Joining this number is comedian, writer, and author Demetri Martin’s “Dean,” a movie that, in other hands, told from another perspective, would feel far more routine than it does coming from Martin, as quietly dry a presence on stage as on the page and on screen. There’s a specific Martin-ness we expect from his work, a contract made between him and his audience as soon as they engage one another: He’ll supply the innocently matter of fact observational humor, they’ll unpack his frankness to mine laughter and insight. In this respect, “Dean” isn’t any different from his stand-up, his TV series, “Important Things with Demetri Martin,” or his growing bibliography. The film invites your apprehension while asking for your sympathy. Ultimately, it rewards you for laughing at death as easily as pratfalls.

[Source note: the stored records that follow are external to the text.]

(* ===== verification/MeshnetSafety.v ===== *)
(** * MeshnetSafety: what the meshnet service guarantees

    Theorems about the handlers of files MeshnetServer and MeshnetPeers.  A
    contract ([Contract]) is an invariant of the server's state with what has to
    hold when a handler answers early; the handlers are proved once against any
    contract, and the properties are instances. *)

From stdpp Require Import base option list strings gmap.
From Stdlib Require Import ZArith Lia.
From S2P Require Import Prelude GoLib Api Mesh Config Firewall Networker NetworkerSafety.
From S2P Require Import MeshnetServer MeshnetPeers.

Set Warnings "-clear-no-such-hyp".

Open Scope Z_scope.
Open Scope go_scope.

(** ** Requests as data *)

Inductive MeshOp : Type :=
| MeshEnable (ucred : Ucred)
| MeshIsEnabled
| MeshDisable
| MeshRefresh
| MeshInvite (req : InviteRequest)
| MeshAccept (req : InviteRequest)
| MeshDeny (email : string)
| MeshRevoke (email : string)
| MeshGetInvites
| MeshGetPeers
| MeshRemovePeer (id : string)
| MeshPeerNickname (id nickname : string)
| MeshMachineNickname (nickname : string)
| MeshAllowIncoming (id : string)
| MeshDenyIncoming (id : string)
| MeshAllowRouting (id : string)
| MeshDenyRouting (id : string)
| MeshAllowLocalNetwork (id : string)
| MeshDenyLocalNetwork (id : string)
| MeshAllowFileshare (id : string)
| MeshDenyFileshare (id : string)
| MeshEnableAutomatic (id : string)
| MeshDisableAutomatic (id : string)
| MeshNotify (id fileName : string) (fileCount : Z) (transferID : string)
| MeshConnect (id : string)
| MeshPrivateKey.

Section Exec.
Context {Nt E : Type} `{MeshNetworker Nt} `{MeshApi E}.

Definition serve (o : MeshOp) : H (Server Nt E) Response :=
  match o with
  | MeshEnable ucred => EnableMeshnet ucred
  | MeshIsEnabled => IsEnabled
  | MeshDisable => DisableMeshnet
  | MeshRefresh => RefreshMeshnet
  | MeshInvite req => Invite req
  | MeshAccept req => AcceptInvite req
  | MeshDeny email => DenyInvite email
  | MeshRevoke email => RevokeInvite email
  | MeshGetInvites => GetInvites
  | MeshGetPeers => GetPeers
  | MeshRemovePeer id => RemovePeer id
  | MeshPeerNickname id nickname => ChangePeerNickname id nickname
  | MeshMachineNickname nickname => ChangeMachineNickname nickname
  | MeshAllowIncoming id => AllowIncoming id
  | MeshDenyIncoming id => DenyIncoming id
  | MeshAllowRouting id => AllowRouting id
  | MeshDenyRouting id => DenyRouting id
  | MeshAllowLocalNetwork id => AllowLocalNetwork id
  | MeshDenyLocalNetwork id => DenyLocalNetwork id
  | MeshAllowFileshare id => AllowFileshare id
  | MeshDenyFileshare id => DenyFileshare id
  | MeshEnableAutomatic id => EnableAutomaticFileshare id
  | MeshDisableAutomatic id => DisableAutomaticFileshare id
  | MeshNotify id fileName fileCount transferID => NotifyNewTransfer id fileName fileCount transferID
  | MeshConnect id => Connect id
  | MeshPrivateKey => GetPrivateKey
  end.

End Exec.

(** The requests that turn the meshnet on and off. *)
Definition toggles (o : MeshOp) : bool :=
  match o with MeshEnable _ | MeshDisable => true | _ => false end.

(** ** Contracts *)

(** The updates of the configuration the handlers save; only the requests that
    toggle the meshnet save the last two. *)
Inductive saved : bool -> (Config -> Config) -> Prop :=
| saved_logout b user : saved b (Logout user)
| saved_registration b peer key : saved b (meshConfig peer key)
| saved_nickname b nickname : saved b (set_nickname nickname)
| saved_enabled ucred machine : saved true (enabled_config ucred machine)
| saved_disabled : saved true (fun c => c <| cfg_Mesh := false |>).

(** The responses of a request that stopped early, other than [NOT_LOGGED_IN]. *)
Definition early (r : Response) : bool :=
  match r with ServiceError NOT_LOGGED_IN | EmptyResponse => false | _ => true end.

(** [I] is an invariant, [K] what it says about a configuration that was loaded,
    [R] what has to hold when a response is sent.  The response that the account
    is not logged in is sent after the account's token is removed. *)
Class Contract {Nt E} (b : bool) (I : Server Nt E -> Prop) (K : Config -> Prop)
    (R : Response -> Server Nt E -> Prop) : Prop := {
  ct_env e s : I s -> I (s <| sv_env := e |>);
  ct_cfg f s : saved b f -> I s -> I (s <| sv_cfg := f (sv_cfg s) |>);
  ct_peers l s : I s -> I (s <| sv_lastPeers := l |>);
  ct_last h s : I s -> I (s <| sv_lastConnectedPeer := h |>);
  ct_connecting c s : I s -> I (s <| sv_connecting := c |>);
  ct_sent r c s : R r s -> R r (s <| sv_connecting := c |>);
  ct_loaded s : I s -> K (sv_cfg s);
  ct_reply r s : early r = true -> I s -> R r s;
  ct_logout cfg s : K cfg -> I s ->
    R (ServiceError NOT_LOGGED_IN) (s <| sv_cfg := Logout (user_id cfg) (sv_cfg s) |>)
}.

(** The request may also end in the empty response. *)
Class Completes {Nt E} (I : Server Nt E -> Prop) (R : Response -> Server Nt E -> Prop) : Prop :=
  ct_done s : I s -> R EmptyResponse s.

#[export] Instance invariant_completes {Nt E} (I : Server Nt E -> Prop) : Completes I (fun _ => I).
Proof. by intros s. Qed.

(** The calls the handlers make on the networker keep [I]. *)
Class NetwContract {Nt E} `{MeshNetworker Nt} (I : Server Nt E -> Prop) : Prop := {
  nc_SetMesh cfg self key : preserves I (on_netw (netw_SetMesh cfg self key));
  nc_Refresh cfg : preserves I (on_netw (netw_Refresh cfg));
  nc_UnSetMesh : preserves I (on_netw netw_UnSetMesh);
  nc_AllowIncoming ua lan : preserves I (on_netw (netw_AllowIncoming ua lan));
  nc_BlockIncoming ua : preserves I (on_netw (netw_BlockIncoming ua));
  nc_AllowFileshare ua : preserves I (on_netw (netw_AllowFileshare ua));
  nc_BlockFileshare ua : preserves I (on_netw (netw_BlockFileshare ua));
  nc_ResetRouting p ps : preserves I (on_netw (netw_ResetRouting p ps));
  nc_StatusMap : preserves I (on_netw netw_StatusMap);
  nc_Start c sv al ns l : preserves I (on_netw (netw_Start c sv al ns l));
  nc_Stop : preserves I (on_netw netw_Stop)
}.

(** ** The logic of handlers *)

Section Logic.
Context {S : Type} (I : S -> Prop) (R : Response -> S -> Prop).

(** From a state with [I], a step answers with [R] or goes on with a value
    that has [Q], keeping [I]. *)
Definition hspec {A} (Q : A -> Prop) (m : H S A) : Prop :=
  forall s, I s -> match m s with
                   | (inr a, s') => Q a /\ I s'
                   | (inl r, s') => R r s'
                   end.

(** A handler answers with [R]. *)
Definition answers (m : H S Response) : Prop :=
  forall s, I s -> R (handle m s).1 (handle m s).2.

Lemma hspec_bind {A B} (Q : A -> Prop) (P : B -> Prop) (m : H S A) (k : A -> H S B) :
  hspec Q m -> (forall a, Q a -> hspec P (k a)) -> hspec P (hbind m k).
Proof.
  intros Hm Hk s Hs. specialize (Hm s Hs). unfold hbind.
  destruct (m s) as [[r|a] s']; [done|]. destruct Hm. by apply Hk.
Qed.

Lemma hspec_ret {A} (Q : A -> Prop) a : Q a -> hspec Q (hret a).
Proof. by intros HQ s Hs. Qed.

Lemma hspec_reply {A} (Q : A -> Prop) r : (forall s, I s -> R r s) -> hspec Q (reply r).
Proof. intros Hr s Hs. by apply Hr. Qed.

Martin is a man born to spin his embarrassments into punchlines. Partway through “Dean,” as his title character first lays eyes on Nicky (Gillian Jacobs) at a friend’s’ party where he knows no one, he tries to catch her attention and ends up looking like a textbook schlemiel, knocking a heavily laden platter to the floor in slow-mo. Caught in such a moment, most of us might wish for a stray lightning bolt to strike us down. Dean, to his credit, makes no outside indication that he’s begging for divine intervention, but on the inside we know he’s probably praying to Zeus, or then again, maybe not; if he favors one mythological figure over the rest, it’s Thanatos, the dark, hooded character he can’t help including in his sketches following his mother’s passing.
Both “Dean,” the movie, and Dean, its protagonist, are obsessed with death and with dying. Like most young people tend to do when confronted with mortality in cinema, Dean flees his life in New York City at the first opportunity, abandoning his dad, Robert (Kevin Kline), as well as his responsibilities to his publisher, for the warm embrace of Los Angeles. Dean has ostensibly good reasons for jetting off to L.A., among them a meeting with advertising “creatives” keen on using his work in their copy, but if you’ve seen this type of movie before, you know that Dean is really running away from reality, from his pain, from facing up to the fact that the death of his mother means change in his life. It’s the difference between saying goodbye and plugging your ears with your fingers, chanting “I can’t hear you” to ward off the crushing weight of your universe.
For the most part, the film works. Where it doesn’t occurs mostly in the theatrical mechanics linking Martin to Kline, and perhaps with Kline’s presentation in general. Robert has an easier time dealing with his spouse’s death than Dean does, but he’s also prone to generational clichés: he has no idea, for instance, how to work modern technology, like smart phones, which in his hands ring endlessly as he struggles to shut them off. As Dean puts his dad off on his L.A. jaunt, Robert prepares to sell their old house and move into an apartment, and in so doing romances his real estate agent, Carol (Mary Steenburgen); their flirtations parallel the flirtations Dean has with Nicky, but that’s about it. Short of Robert leaving Dean voice messages pressing his son to come home and face up to their circumstances, one gets the sense that Martin and Kline exist in nearly separate movies. The connective tissue linking them feels uncharacteristically weak for the material.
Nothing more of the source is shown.